Annapolis native John Dorsey fired as Browns general manager
By Tom Withers
Dec 31, 2019 at 3:30 PM
CLEVELAND — The Cleveland Browns have parted ways with general manager John Dorsey two days after the team fired coach Freddie Kitchens.
Dorsey's stunning departure on Tuesday came after he met with owner Jimmy Haslam, who is once again with his wife, Dee, cleaning house and restructuring the front office after a disappointing 6-10 season.
The Browns are in the preliminary stages of their coaching search, which will be affected by Dorsey leaving. The team has received permission to interview several candidates, including New England offensive coordinator Josh McDaniels and Baltimore offensive coordinator Greg Roman.
The Haslams have fired five coaches since buying the team from Randy Lerner in 2012.
Dorsey, an Annapolis native and St. Mary’s High graduate, had revamped the Browns during his two seasons as GM, but his hiring of Kitchens backfired as the Browns fell way short of expectations and missed the playoffs for the 17th straight season — the NFL’s longest current drought.
In a statement, the Haslams thanked Dorsey for his efforts, saying “he has helped create a foundation that we need to continue to develop and build upon.’
The Haslams acknowledged Dorsey had “greatly” improved the team's talent but added “we fully recognized that our team did not meet its potential on or off the field and additional changes in leadership give us the best opportunity for success in the future.
“As the role of the general manager continues to evolve in this league we felt there were areas that needed to be reassessed. Over the last 48 hours, we've had discussion with John about his role but could not come to an agreement on a position that would enable him to remain with the organization.
“As we conveyed on Sunday and our players reiterated yesterday, bringing in a strong leader with our head coach is our priority. Our process to improve upon the leadership will allow the flexibility to ensure we create the best partnership between our future head coach and general manager. We know the road of our tenure as stewards of this franchise has been a test of patience as we all want the success that our fans so deserve and we are relentlessly committed to and working towards. We fully appreciate, understand and empathize with our fans as we work towards our ultimate goal of building a championship-level football team.”
Earlier in the day, the Browns postponed a scheduled news conference with Dorsey, with the team saying it was pushing it back until Thursday because of the New Year's holiday and meetings about the coaching search.
However, there was much more taking place as Dorsey was being pushed aside after just two years on the job.
“When I took this job, the history of this storied franchise and the passion of our fans was an integral part of my decision,“ Dorsey said. “It is that same understanding and desire to see these fans enjoy the success they are so deserving of that helped me conclude, along with Jimmy and Dee, that it was best to part ways as they embark on the search for a new head coach.
“I know how critical the relationship is between a general manager and head coach and I also know how critical it is that the Browns have a strong leader in their next coach. I have a great appreciation for the men and women I have worked with since being in Cleveland and my family has the same love and appreciation for this community and are thankful for the opportunity to be a part of this journey.”

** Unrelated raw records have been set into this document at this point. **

(** * The chirp z-transform and its inverse

    A shallow embedding of [src/chirp_z_transform.py] and the verification of
    its specification.

    Complex arrays are sequences over a closed field [C] with exact
    arithmetic; the transform kernel [exp(-2*pi*i/n)] is a primitive [n]-th
    root of unity [omega n]; Python exceptions are values of [exn], carried
    by the [result] monad.  A second, store-passing model keeps NumPy's
    buffers, views and in-place updates. *)

From HB Require Import structures.
From mathcomp Require Import ssreflect ssrfun ssrbool eqtype ssrnat seq div.
From mathcomp Require Import choice fintype bigop prime binomial.
From mathcomp Require Import ssralg ssrnum ssrint poly ring_tactic field_tactic.
From mathcomp Require Import algC cyclotomic.
From Stdlib Require Import Lia.

Set Implicit Arguments.
Unset Strict Implicit.
Unset Printing Implicit Defensive.

Import GRing.Theory Num.Theory.
Local Open Scope ring_scope.

(** * Part I: the model *)

Declare Scope czt_scope.
Delimit Scope czt_scope with czt.

(** ** Exceptions and results *)

Section Results.

Variable C : Type.
(** * A paginated GraphQL-to-MySQL load pipeline

    Shallow embedding of [google-dataflow_template.py]: the fetch stage
    [FetchGraphQLData], the sink stage [InsertToMySQL] with its helpers
    [open_ssh_tunnel] and [insert_data_to_mysql], and the entry point [run].

    Python integers are unbounded, so they are [Z].  Parsed JSON is an
    inductive type.  The fetch generator is a writer-and-exception
    computation whose log is the sequence of its observable events (HTTP
    requests, printed lines, yielded elements).  The sink threads a world
    (tunnel, connection, cursor, table, open transaction, call log) through
    a state-and-exception monad; the external calls may fail according to a
    fault schedule. *)

From Stdlib Require Import ZArith List String Ascii Bool Lia DecimalString.
Import ListNotations.

Set Warnings "-register-all".

Open Scope string_scope.
Open Scope list_scope.
Open Scope Z_scope.

(** ** Monads *)

Class Monad (m : Type -> Type) : Type := {
  ret : forall {A : Type}, A -> m A;
  bind : forall {A B : Type}, m A -> (A -> m B) -> m B
}.

Declare Scope monad_scope.
Delimit Scope monad_scope with monad.
Notation "x <- c1 ;; c2" := (bind c1 (fun x => c2))
  (at level 61, c1 at next level, right associativity) : monad_scope.
Notation "c1 ;; c2" := (bind c1 (fun _ => c2))
  (at level 61, right associativity) : monad_scope.
Open Scope monad_scope.

(** A Python [for x in xs: body]. *)
Fixpoint for_each {m : Type -> Type} {M : Monad m} {A : Type}
    (body : A -> m unit) (xs : list A) : m unit :=
  match xs with
  | [] => ret tt
  | x :: rest => body x ;; for_each body rest
  end.

(** ** Python values, as far as the script touches them *)

Module Py.

(** The value of [response.json()].  Numbers are kept to integers; the
    pairs of a [JObj] are the items of the parsed dict. *)
Inductive json : Type :=
| JNull
| JBool (b : bool)
| JNum (n : Z)
| JStr (s : string)
| JArr (xs : list json)
| JObj (kvs : list (string * json)).

Inductive exn : Type :=
| KeyError (key : string)
| TypeError
| AttributeError
| JSONDecodeError
| RequestException
| SSHTunnelError
| MySQLError.

Fixpoint dict_lookup (key : string) (kvs : list (string * json)) : option json :=
  match kvs with
  | [] => None
  | (k, v) :: rest => if String.eqb key k then Some v else dict_lookup key rest
  end.

(** [obj.get(key, default)]: only a dict has the method. *)
Definition get (obj : json) (key : string) (default : json) : exn + json :=
  match obj with
  | JObj kvs =>
      match dict_lookup key kvs with
      | Some v => inr v
      | None => inr default
      end
  | _ => inl AttributeError
  end.

(** [obj[key]] with a string key. *)
Definition getitem (obj : json) (key : string) : exn + json :=
  match obj with
  | JObj kvs =>
      match dict_lookup key kvs with
      | Some v => inr v
      | None => inl (KeyError key)
      end
  | _ => inl TypeError
  end.

(** Truth value, as tested by [if not v]. *)
Definition truthy (v : json) : bool :=
  match v with
  | JNull => false
  | JBool b => b
  | JNum n => negb (n =? 0)
  | JStr s => negb (String.eqb s "")
  | JArr xs => match xs with [] => false | _ => true end
  | JObj kvs => match kvs with [] => false | _ => true end
  end.

(** The items a [for] loop visits: the elements of a list, the keys of a
    dict, the characters of a string; other values are not iterable. *)
Definition iter (v : json) : exn + list json :=
  match v with
  | JArr xs => inr xs
  | JObj kvs => inr (map (fun kv => JStr (fst kv)) kvs)
  | JStr s => inr (map (fun c => JStr (String c EmptyString)) (list_ascii_of_string s))
  | _ => inl TypeError
  end.

(** The text an f-string gives for an integer. *)
Definition str_of_int (n : Z) : string := NilZero.string_of_int (Z.to_int n).

End Py.
Import Py.

Fixpoint json_eq_dec (a b : json) {struct a} : {a = b} + {a <> b}.
Proof.
  decide equality.
  - apply Bool.bool_dec.
  - apply Z.eq_dec.
  - apply string_dec.
  - apply (list_eq_dec json_eq_dec).
  - apply list_eq_dec. decide equality. apply string_dec.
Defined.

Definition json_eqb (a b : json) : bool :=
  if json_eq_dec a b then true else false.

(** The element the fetch stage yields and the sink stage consumes:
    [{'nim': ..., 'nama_program_studi': ...}]. *)
Record student : Type := {
  nim : json;
  nama_program_studi : json
}.

Inductive outcome : Type :=
| Returned
| Raised (e : exn)
| OutOfFuel.

(** ** The fetch stage: [FetchGraphQLData] *)

Module FetchGraphQLData.

(** The part of the POST payload that varies: [variables['limit']] and
    [variables['offset']].  Query text, filter and headers are constants. *)
Record Request : Type := {
  rq_limit : Z;
  rq_offset : Z
}.

(** [json_body = None]: the body is not JSON and [response.json()] raises. *)
Record Response : Type := {
  status_code : Z;
  json_body : option json
}.

(** The endpoint, as a function of the request; [None] when
    [requests.post] itself raises. *)
Definition Server : Type := Request -> option Response.

Inductive event : Type :=
| Post (rq : Request)
| Print (line : string)
| Yield (element : student).

(** A generator step: the events so far and either an exception or a value. *)
Definition Gen (A : Type) : Type := (list event * (exn + A))%type.

#[export] Instance Gen_monad : Monad Gen := {|
  ret := fun A a => ([], inr a);
  bind := fun A B c k =>
    match c with
    | (evs, inl e) => (evs, inl e)
    | (evs, inr a) => let (evs', r) := k a in (evs ++ evs', r)
    end
|}.

Definition lift {A : Type} (r : exn + A) : Gen A := ([], r).
Definition emit (ev : event) : Gen unit := ([ev], inr tt).

(** How one pass through the body of [while True] ends. *)
Inductive ctl : Type :=
| Continue
| Break.

Definition failed_line (status : Z) : string :=
  String.append "Request failed with status code " (str_of_int status).

(** [data.get('data', {}).get('data', [])] *)
Definition extract (data : json) : exn + json :=
  match get data "data" (JObj []) with
  | inl e => inl e
  | inr inner => get inner "data" (JArr [])
  end.

Definition response_json (response : Response) : exn + json :=
  match json_body response with
  | Some data => inr data
  | None => inl JSONDecodeError
  end.

Section Process.

Variable api : Server.
Variable query_limit : Z.

Definition post (rq : Request) : Gen Response :=
  ([Post rq], match api rq with
              | Some response => inr response
              | None => inl RequestException
              end).

(** The body of [for item in result_data]. *)
Definition yield_item (item : json) : Gen unit :=
  n <- lift (getitem item "nim") ;;
  p <- lift (getitem item "nama_program_studi") ;;
  emit (Yield {| nim := n; nama_program_studi := p |}).

(** One pass through the body of [while True], lines 72-88, up to the
    cursor update. *)
Definition iteration (offset : Z) : Gen ctl :=
  response <- post {| rq_limit := query_limit; rq_offset := offset |} ;;
  if negb (status_code response =? 200) then
    emit (Print (failed_line (status_code response))) ;;
    ret Break
  else
    data <- lift (response_json response) ;;
    result_data <- lift (extract data) ;;
    if negb (truthy result_data) then ret Break
    else
      items <- lift (iter result_data) ;;
      for_each yield_item items ;;
      ret Continue.

(** [while True]: after a pass that did not break,
    [variables['offset'] += self.query_limit.get()]. *)
Fixpoint loop (fuel : nat) (offset : Z) : list event * outcome :=
  match fuel with
  | O => ([], OutOfFuel)
  | S fuel' =>
      match iteration offset with
      | (evs, inl e) => (evs, Raised e)
      | (evs, inr Break) => (evs, Returned)
      | (evs, inr Continue) =>
          let (evs', out) := loop fuel' (offset + query_limit) in
          (evs ++ evs', out)
      end
  end.

(** [process(self, element)] for an element whose ['offset'] is an integer:
    [offset = element['offset']]. *)
Definition process (fuel : nat) (element_offset : Z) : list event * outcome :=
  loop fuel element_offset.

End Process.

(** What the element's ['offset'] holds: an integer, or a pipeline option
    that was never resolved with [.get()], a value provider object. *)
Inductive offset_value : Type :=
| IntValue (n : Z)
| ValueProvider (resolves_to : Z).

(** [process(self, element)] for either kind of element.  With an integer
    it is [process] above.  A value provider is stored as it is in
    [variables] (line 68), and [requests.post(..., json=payload)] cannot
    serialise it: the first pass raises TypeError before anything is sent. *)
Definition process_element (api : Server) (query_limit : Z) (fuel : nat)
    (offset : offset_value) : list event * outcome :=
  match offset with
  | IntValue n => process api query_limit fuel n
  | ValueProvider _ =>
      match fuel with
      | O => ([], OutOfFuel)
      | S _ => ([], Raised TypeError)
      end
  end.

(** Projections of a trace. *)
Fixpoint posts (evs : list event) : list Request :=
  match evs with
  | [] => []
  | Post rq :: rest => rq :: posts rest
  | _ :: rest => posts rest
  end.

Fixpoint yields (evs : list event) : list student :=
  match evs with
  | [] => []
  | Yield s :: rest => s :: yields rest
  | _ :: rest => yields rest
  end.

Fixpoint prints (evs : list event) : list string :=
  match evs with
  | [] => []
  | Print s :: rest => s :: prints rest
  | _ :: rest => prints rest
  end.

End FetchGraphQLData.

(** ** The sink stage: [InsertToMySQL] *)

Module InsertToMySQL.

(** An attribute of the DoFn that holds a resource: [None] until
    [start_bundle] assigns it, then an open or a closed handle. *)
Inductive handle : Type :=
| Unset
| Open
| Closed.

(** The calls that leave the process. *)
Inductive call : Type :=
| TunnelStart
| Connect
| NewCursor
| Execute (nim_value prodi_value : json)
| Commit
| CursorClose
| ConnClose
| TunnelStop.

(** [students]: the committed rows of the destination table, oldest first.
    [pending]: rows written by the open transaction and not yet committed
    (the connector does not autocommit).  [calls]: every external call so
    far with whether it succeeded, oldest first.  [stdout]: printed lines. *)
Record World : Type := {
  tunnel : handle;
  conn : handle;
  cursor : handle;
  students : list student;
  pending : list student;
  calls : list (call * bool);
  stdout : list string
}.

Definition set_tunnel (h : handle) (w : World) : World :=
  {| tunnel := h; conn := conn w; cursor := cursor w; students := students w;
     pending := pending w; calls := calls w; stdout := stdout w |}.
Definition set_conn (h : handle) (w : World) : World :=
  {| tunnel := tunnel w; conn := h; cursor := cursor w; students := students w;
     pending := pending w; calls := calls w; stdout := stdout w |}.
Definition set_cursor (h : handle) (w : World) : World :=
  {| tunnel := tunnel w; conn := conn w; cursor := h; students := students w;
     pending := pending w; calls := calls w; stdout := stdout w |}.
Definition set_students (t : list student) (w : World) : World :=
  {| tunnel := tunnel w; conn := conn w; cursor := cursor w; students := t;
     pending := pending w; calls := calls w; stdout := stdout w |}.
Definition set_pending (t : list student) (w : World) : World :=
  {| tunnel := tunnel w; conn := conn w; cursor := cursor w; students := students w;
     pending := t; calls := calls w; stdout := stdout w |}.
Definition log (c : call) (ok : bool) (w : World) : World :=
  {| tunnel := tunnel w; conn := conn w; cursor := cursor w; students := students w;
     pending := pending w; calls := calls w ++ [(c, ok)]; stdout := stdout w |}.
Definition print (line : string) (w : World) : World :=
  {| tunnel := tunnel w; conn := conn w; cursor := cursor w; students := students w;
     pending := pending w; calls := calls w; stdout := stdout w ++ [line] |}.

Dorsey joined the Browns in December 2016 after previous stints in Green Bay and Kansas City and immediately began overhauling a roster lacking talent and a front office with no direction.
Dorsey made several astute moves and his decision to draft quarterback Baker Mayfield No. 1 overall in 2018 looked like a winner when the QB broke the league rookie record for touchdown passes. Mayfield, though, regressed in his second year under Kitchens, whom Dorsey favored over other candidates a year ago despite his lack of head coaching experience.
The Browns were undisciplined and one of the league’s most penalized teams in 2019. They collapsed down the stretch, losing their final three games, capped by Sunday’s 33-23 loss to the lowly Cincinnati Bengals, who won just two games.